Saved entries —
Definition demo_task (st : task_status) : task_struct :=
  Task 0 st (replicate 16 0) 31 31 NULL (VirtualAddr (Bitmap 0 0) 0) magic.

(** An empty list at [l], as list_init leaves it. *)
Definition empty_list (l : Z) : list (Z * list_elem) :=
  [(l, ListElem NULL (l + 8)); (l + 8, ListElem l NULL)].

Definition demo_nodes : gmap Z list_elem := list_to_map (
  [(0x10000, ListElem NULL 0x2101c); (0x2101c, ListElem 0x10000 0x10008);
   (0x10008, ListElem 0x2101c NULL)] ++
  empty_list 0x10020 ++ empty_list 0x11008 ++ empty_list 0x11048 ++ empty_list 0x11088 ++
  empty_list 0x12008 ++
  [(0x2001c, ListElem 0 0); (0x2201c, ListElem 0 0)]).

Definition demo_kernel : kernel := {|
  k_intr := IState false (set_names (replicate (Z.to_nat interrupt_num) None))
              (replicate (Z.to_nat interrupt_num) 0x15200)
              (replicate (Z.to_nat interrupt_num) (InterruptDescriptor 0 0 0 0 0)) 0 [] [];
  k_nodes := demo_nodes;
  k_tasks := {[0x20000 := demo_task TASK_RUNNING; 0x21000 := demo_task TASK_READY;
               0x22000 := demo_task TASK_BLOCKED]};
  k_locks := {[0x11000 := Lock NULL 1 0; 0x11040 := Lock NULL 1 0; 0x11080 := Lock NULL 1 0;
               0x12000 := Lock NULL 1 0]};
  k_queues := {[0x12000 := IoQueue NULL NULL (replicate 64 0) 0 0]};
  k_keys := Keys false false false false false;
  k_mmu := demo_mmu;
  k_kernel_pool := demo_pool;
  k_user_pool := demo_pool;
  k_kernel_vaddr := demo_vaddr;
  k_main_thread := 0x20000;
  k_cur := 0x20000;
  k_tss := replicate 27 0;
  k_gdtr := 0xc0000800 * 2 ^ 16 + 55;
  k_tr := 0x20 |}.
Lemma process_activate_ok k t x pa :
  t ≠ NULL → k_tasks k !! t = Some x → directory_of x (k_mmu k) pa →
  gdt_mapped k = true → gdt_mapped (with_cr3 pa k) = true →
  ∃ c, process_activate t k = Ok tt (activated c pa t x k).
Proof.
  intros Ht Hx Hdir Hg Hg'.
  destruct (page_dir_activate_ok k t x pa Hx Hdir Hg Hg') as [c Hrun]. exists c.
  unfold process_activate. rewrite (proj2 (Z.eqb_neq t NULL) Ht). simpl negb.
  rewrite bind_assert, (bind_Ok _ _ _ _ _ Hrun).
  erewrite (bind_Ok (load_task t)) by (apply load_task_ok; exact Hx).
  unfold activated. by destruct (pgdir x =? NULL).
Qed.
End activate_lemmas.

(** ** What schedule does *)

Lemma update_task_alter t f k :
  is_Some (k_tasks k !! t) → update_task t f k = Ok tt (set_tasks (alter f t (k_tasks k)) k).
Proof.
  intros [x Hx]. rewrite (update_task_ok t x f k Hx). do 2 f_equal.
  apply map_eq. intros i. rewrite lookup_insert, lookup_alter.
  by destruct (decide (t = i)) as [<-|]; [rewrite Hx|].
Qed.

Lemma entry_general_tag t : entry_of_tag (general_tag t) = t.
Proof. unfold entry_of_tag, general_tag. lia. Qed.

#[global] Instance general_tag_inj : Inj (=) (=) general_tag.
Proof. unfold general_tag. intros ???. lia. Qed.

(** The queue and the PCBs after a running thread has given up its turn; a thread
    that blocks is not queued. *)
Definition requeue (x : task_struct) (cur : Z) (ts : list Z) : list Z :=
  if decide (status x = TASK_RUNNING) then ts ++ [cur] else ts.

Definition recharge (x : task_struct) (cur : Z) (tasks : gmap Z task_struct) : gmap Z task_struct :=
  if decide (status x = TASK_RUNNING)
  then alter (λ t, with_status TASK_READY (with_ticks (priority t) t)) cur tasks else tasks.

Section schedule_lemmas.
Context `{FpEval, Layout, Env}.

(** The kernel [k'] after [cur] has handed the CPU of [k] to [next]: the ready
    threads are [q], the page directory is the one at [pa]. *)
Record switched (k k' : kernel) (x : task_struct) (cur next pa : Z) (ts q : list Z) : Prop := {
  sw_cur : k_cur k' = next;
  sw_ready : dlist (k_nodes k') thread_ready_list (general_tag <$> q);
  sw_tasks : k_tasks k' =
    alter (with_kstack (esp_at cur)) cur (alter (with_status TASK_RUNNING) next
      (recharge x cur (k_tasks k)));
  sw_nodes : same_outside (nodes thread_ready_list (general_tag <$> requeue x cur ts))
    (k_nodes k) (k_nodes k');
  sw_locks : k_locks k' = k_locks k;
  sw_queues : k_queues k' = k_queues k;
  sw_if : k_if k' = k_if k;
  sw_mmu : k_mmu k' = k_mmu (with_cr3 pa k);
  sw_gdtr : k_gdtr k' = k_gdtr k;
  sw_pools : k_kernel_pool k' = k_kernel_pool k ∧ k_user_pool k' = k_user_pool k
}.
(* ===== verification/Process.v ===== *)
(** * kernel/process.c: user processes *)

From Stdlib Require Import ZArith Lia.
From stdpp Require Import base tactics gmap strings fin_maps functions list.
From S2P Require Import Prelude ByteMem CString Bitmap Interrupt DList Format Paging Idt Memory.
From S2P Require Import Kernel Sched Sync Alloc Thread.

Definition USER_VADDR_START : Z := 0x8048000.

Definition DIV_ROUND_UP (X STEP : Z) : Z := (X + STEP - 1) / STEP.

Section process_c.
Context `{FpEval, Layout, Env}.

(** The frame start_process leaves for intr_exit: its address is the result. *)
Definition start_process (filename : Z) : prog kernel Z :=
  cur ← running_thread;
  _ ← update_task cur (λ t, with_kstack (u32 (self_kstack t + 4 * sizeof_thread_stack)) t);
  t ← load_task cur;
  let proc_stack := self_kstack t in
  let put off v := zoom l_kmmu (store32 (u32 (proc_stack + off)) v) in
  _ ← put 16 0; _ ← put 12 0; _ ← put 8 0; _ ← put 4 0;
  _ ← put 32 0; _ ← put 28 0; _ ← put 24 0; _ ← put 20 0;
  _ ← put 36 0;
  _ ← put 40 0x33; _ ← put 44 0x33; _ ← put 48 0x33;
  _ ← put 56 filename;
  _ ← put 60 0x2b;
  _ ← put 64 (Z.lor (c_bool (1 <? 1)) (Z.shiftl 1 9));
  page ← get_a_page USER_POOL (0xc0000000 - 0x1000);
  _ ← put 68 (u32 (page + PG_SIZE));
  _ ← put 72 0x33;
  mret proc_stack.

Definition create_page_dir : prog kernel Z :=
  page_dir_vaddr ← malloc_kernel_pages 1;
  if page_dir_vaddr =? NULL then
    _ ← console_print_str (chars "create_page_dir: get_kernel_page failed!");
    mret NULL
  else
    _ ← zoom l_kmmu (memcpy (u32 (page_dir_vaddr + 0x300 * 4)) (0xfffff000 + 0x300 * 4) 1024);
    new_page_dir_phy_addr ← zoom l_kmmu (vaddr_to_paddr page_dir_vaddr);
    _ ← zoom l_kmmu (store32 (u32 (page_dir_vaddr + 1023 * 4)) (Z.lor new_page_dir_phy_addr 7));
    mret page_dir_vaddr.

Definition create_user_vaddr_bitmap (user_prog : Z) : prog kernel unit :=
  let set_uv f := update_task user_prog (λ t, with_uvaddr (f (userprog_vaddr t)) t) in
  _ ← set_uv (λ v, VirtualAddr (addr_bitmap v) USER_VADDR_START);
  let bytes := (0xc0000000 - USER_VADDR_START) / PG_SIZE / 8 in
  let bitmap_pg_cnt := DIV_ROUND_UP bytes PG_SIZE in
  p ← malloc_kernel_pages bitmap_pg_cnt;
  _ ← set_uv (λ v, VirtualAddr (Bitmap (bm_length (addr_bitmap v)) p) (addr_start v));
  _ ← set_uv (λ v, VirtualAddr (Bitmap bytes (bm_bits (addr_bitmap v))) (addr_start v));
  t ← load_task user_prog;
  zoom l_kmmu (bitmap_init (addr_bitmap (userprog_vaddr t))).

Definition process_execute (filename : Z) (nm : list Z) : prog kernel unit :=
  thread ← malloc_kernel_pages 1;
  _ ← init_thread thread nm 31;
  _ ← create_user_vaddr_bitmap thread;
  _ ← thread_create thread start_process_addr filename;
  d ← create_page_dir;
  _ ← update_task thread (with_pgdir d);
  old_status ← k_intr_disable;
  _ ← publish "kernel/process.c" "process_execute" 104 thread;
  _ ← k_intr_set_status old_status;
  mret tt.
End process_c.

Exercise goal — Retype the records above, but only those lines that fall between the line containing "page ← get_a_page" and the line containing "new_page_dir_phy_addr ← zoom", with both of those lines included, exactly as written.

Response to the task —
  page ← get_a_page USER_POOL (0xc0000000 - 0x1000);
  _ ← put 68 (u32 (page + PG_SIZE));
  _ ← put 72 0x33;
  mret proc_stack.

Definition create_page_dir : prog kernel Z :=
  page_dir_vaddr ← malloc_kernel_pages 1;
  if page_dir_vaddr =? NULL then
    _ ← console_print_str (chars "create_page_dir: get_kernel_page failed!");
    mret NULL
  else
    _ ← zoom l_kmmu (memcpy (u32 (page_dir_vaddr + 0x300 * 4)) (0xfffff000 + 0x300 * 4) 1024);
    new_page_dir_phy_addr ← zoom l_kmmu (vaddr_to_paddr page_dir_vaddr);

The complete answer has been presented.